This mosaic image by the Opportunity rover shows an extreme close-up of the round, blueberry-shaped formations in the Martian soil at Meridiani Planum that were discerned to be hematite concretions formed when the area was soaked with water in the distant past. Photo Credit: NASA

Rover quickly finds stunning evidence that Mars was once a warmer planet shaped by significant amounts of surface water.

On January 25, 2004, a spacecraft streaked into the sky above Mars at about 12,000 miles per hour. It had already travelled 283 million miles to reach this point, surviving a pass through the high-energy particles of some of the most intense solar flares on record, to begin a descent process that is now known as the seven minutes of terror.

The thin Martian atmosphere provided enough friction to reduce the spacecraft’s velocity to about 1,200 miles per hour over the next four minutes, before a large parachute deployed from the back of the aeroshell to further reduce its speed. After jettisoning the heatshield, a lander containing a golfcart-sized rover named Opportunity began to descend on a long bridle.
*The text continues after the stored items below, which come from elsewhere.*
Lemma count_below_all (score : Z) (db : store) :
  Forall (fun a => a_overall_score a < score) (assessments db) ->
  count_below score db = count_all db.
Proof.
  intros Hall. unfold count_below, count_all. f_equal.
  induction Hall as [|a l Ha _ IH]; [done|].
  rewrite filter_cons_True by done. by f_equal.
Qed.

Lemma percentile_of_returns (lower_count total : Z) :
  0 <= lower_count <= total -> exists p, percentile_of lower_count total = Returned p.
Proof.
  intros Hl. unfold percentile_of. destruct (Z.eqb_spec total 0); [by eexists|].
  destruct (int_true_div_small lower_count total 0)
    as [[_ Hdiv]|(E & _ & _ & _ & Hdiv)]; [lia|lia|lia| |];
    rewrite Hdiv; cbn [obind]; by eexists.
Qed.

(** A result within one half of [n / d] that is not halfway between two
    integers is the rounded quotient. *)
Lemma nearest_not_tie (p n d : Z) :
  0 < d -> 2 * Z.abs (p * d - n) <= d -> 2 * (n mod d) <> d -> p = rne_div n d.
Proof.
  intros Hd Hnear Htie. symmetry. apply rne_div_unique; [done|]. left.
  destruct (Z.eq_dec (2 * Z.abs (p * d - n)) d) as [Heq|]; [exfalso|lia].
  apply Htie. destruct (Z.le_gt_cases 0 (p * d - n)) as [Hpos|Hneg].
  - rewrite Z.abs_eq in Heq by done.
    rewrite <- (Z.mod_unique n d (p - 1) (d - (p * d - n))); lia.
  - rewrite Z.abs_neq in Heq by lia.
    rewrite <- (Z.mod_unique n d p (n - p * d)); lia.
Qed.

End Percentile.

(** C8 (as the code has it).  [get_percentile] always answers, with the
    message built from the percentile.  The percentile is 50 when no
    assessment is stored, 0 when no stored score is below the given one
    and 100 when every stored score is below it.  In general (for fewer
    than [2^44] rows) it is an integer within one half of 100 times the
    share of stored scores strictly below the given one, and it is that
    value rounded whenever the value is not halfway between two integers.
    The counts are read off the table itself. *)
Theorem percentile_rounded_share (score : Z) (db : store) :
  exists r,
    get_percentile score db = Returned r /\
    message r = ("You're in the top "%string +:+ py_str (100 - percentile r)
                   +:+ "% of businesses we've analyzed"%string) /\
    (assessments db = [] -> percentile r = 50) /\
    (assessments db <> [] ->
     Forall (fun a => score <= a_overall_score a) (assessments db) ->
     percentile r = 0) /\
    (assessments db <> [] ->
     Forall (fun a => a_overall_score a < score) (assessments db) ->
     percentile r = 100) /\
    (assessments db <> [] -> Z.of_nat (length (assessments db)) < 2 ^ 44 ->
     2 * Z.abs (percentile r * Z.of_nat (length (assessments db))
                - 100 * Z.of_nat (length (filter (fun a => a_overall_score a < score)
                                            (assessments db))))
     <= Z.of_nat (length (assessments db)) /\
     (2 * ((100 * Z.of_nat (length (filter (fun a => a_overall_score a < score)
                                       (assessments db))))
           mod Z.of_nat (length (assessments db)))
      <> Z.of_nat (length (assessments db)) ->
      percentile r
      = rne_div (100 * Z.of_nat (length (filter (fun a => a_overall_score a < score)
                                           (assessments db))))
          (Z.of_nat (length (assessments db))))).
Proof.
  pose proof (count_below_range score db) as Hrange.
  destruct (percentile_of_returns _ _ Hrange) as [p Hp].
  unfold get_percentile. rewrite Hp. cbn [obind].
  eexists. split; [reflexivity|]. cbn [percentile message].
  split; [reflexivity|].
  assert (Hcount : forall l : list assessment_row, l <> [] -> 0 < Z.of_nat (length l)).
  { intros [|a l] Hl; [done|]. cbn [length]. lia. }
  split; [|split; [|split]].
  - intros H0. unfold count_all, py_len in Hp. rewrite H0 in Hp.
    cbn [length Z.of_nat] in Hp. rewrite percentile_of_empty in Hp. by injection Hp.
  - intros Hne Hall. apply Hcount in Hne. rewrite (count_below_none _ _ Hall) in Hp.
    rewrite percentile_of_none_below in Hp by (unfold count_all, py_len; lia).
    by injection Hp.
  - intros Hne Hall. apply Hcount in Hne. rewrite (count_below_all _ _ Hall) in Hp.
    rewrite percentile_of_all_below in Hp by (unfold count_all, py_len; lia).
    by injection Hp.
  - intros Hne Hsize. apply Hcount in Hne.
    destruct (percentile_of_nearest _ _ Hrange) as (p' & Hp' & Hnear);
      [unfold count_all, py_len; lia|].
    rewrite Hp in Hp'. injection Hp' as <-.
    unfold count_all, count_below, py_len in Hnear.
    split; [exact Hnear|].
    intros Htie. apply nearest_not_tie; [lia|exact Hnear|exact Htie].
Qed.

(** Where the value is halfway the claim fails.  With 23 of 40 stored
    scores below the given one the share is 57.5 percent, which rounds to
    58 (to the even neighbour, as Python's [round] does, and likewise
    rounding halves up); the handler answers 57, because the double
    nearest to 23/40 lies below it and its product with 100 is the double
    below 57.5. *)
Lemma percentile_of_a_tie :
  exists r,
    get_percentile 50 forty_store = Returned r /\
    Z.of_nat (length (assessments forty_store)) = 40 /\
    Z.of_nat (length (filter (fun a => a_overall_score a < 50)
                        (assessments forty_store))) = 23 /\
    percentile r = 57 /\
    message r = "You're in the top 43% of businesses we've analyzed"%string /\
    rne_div (100 * 23) 40 = 58 /\
    (2 * (100 * 23) + 40) / (2 * 40) = 58 /\
    (do x <- int_true_div 23 40; Returned (float_mul x f100))
    = Returned (Float 8092405580431359 (-47)) /\
    8092405580431359 * 2 < 115 * 2 ^ 47.
Proof.
  eexists. split; [vm_compute; reflexivity|].
  split; [vm_compute; reflexivity|]. split; [vm_compute; reflexivity|].
  split; [reflexivity|]. split; [reflexivity|].
  split; [vm_compute; reflexivity|]. split; [vm_compute; reflexivity|].
  split; [vm_compute; reflexivity|]. vm_compute. reflexivity.
Qed.

(* ================================================================== *)
(** * The monthly report *)

Section Report.

(** [int(x)] of a non-negative double is the floor of its value. *)
Lemma py_int_floor (m E : Z) :
  0 <= m -> 0 < E ->
  py_int (Float m (- E)) * 2 ^ E <= m < (py_int (Float m (- E)) + 1) * 2 ^ E.
Proof.
  intros Hm HE. unfold py_int. cbn [mant expo].
  destruct (Z.leb_spec 0 (- E)); [lia|]. rewrite Z.opp_involutive.
  assert (0 < 2 ^ E) by (apply Z.pow_pos_nonneg; lia).
  rewrite Z.quot_div_nonneg by lia.
  pose proof (Z.div_mod m (2 ^ E) ltac:(lia)).
  pose proof (Z.mod_pos_bound m (2 ^ E) ltac:(lia)). nia.
Qed.

Lemma float_of_int_small (f : Z) :
  0 < f <= 2 ^ 40 ->
  exists E, 12 <= E /\ f * 2 ^ E < 2 ^ 53 /\
    float_of_int f = Returned (Float (f * 2 ^ E) (- E)).
Proof.
  intros Hf. unfold float_of_int.
  destruct (int_true_div_small f 1 40) as [[-> _]|(E & _ & HE & Hlt & Hdiv)];
    [lia|lia|lia|lia|].
  rewrite (Z.abs_eq f), (Z.sgn_pos f), Z.mul_1_l in * by lia.
  exists E. split; [lia|]. split; [lia|]. rewrite Hdiv. do 2 f_equal.
  rewrite <- (Z.mul_1_r (f * 2 ^ E)) at 1. apply rne_div_exact. lia.
Qed.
The final eight seconds were dynamic. High-performance gas generators inflated four large airbags made of Vectran, a light-weight material much stronger than steel, but flexible and resistant to cold. Retro rockets on the aeroshell fired to halt the craft’s descent. Finally, the bridle released the lander and it fell free to the Martian surface, where it bounced 26 times before rolling across the landscape, turning sharply left and dropping into a small crater.

The image was taken by Opportunity's front hazard avoidance camera on Jan. 5, 2016, during the 4,248th Martian day, or sol, of the rover's work on Mars. This camera is mounted low on the rover and has a wide-angle lens. Photo Credit: NASA/JPL-Caltech

The image was taken by Opportunity’s front hazard avoidance camera on Jan. 5, 2016, during the 4,248th Martian day, or sol, of the rover’s work on Mars. This camera is mounted low on the rover and has a wide-angle lens.
Photo Credit: NASA/JPL-Caltech

“We have scored a 300-million-mile, interplanetary hole in one, and we are inside an impact crater,” said Steve Squyres, speaking at a NASA media briefing then. Squyres was the principal investigator of the science payloads on both Opportunity and its twin rover, Spirit, which landed on the opposite side of Mars on January 4, 2004.

Opportunity and Spirit were the key components of NASA’s Mars Exploration Rovers (MER) mission, which had a primary goal to search for diverse rocks and soils on Mars and to characterize them for evidence of past water activity on the now dry, frigid planet. Beginning with NASA’s Mariner 9 mission in 1971-72, scientific evidence was building that the surface of Mars once contained water in large enough quantities to shape the landscape.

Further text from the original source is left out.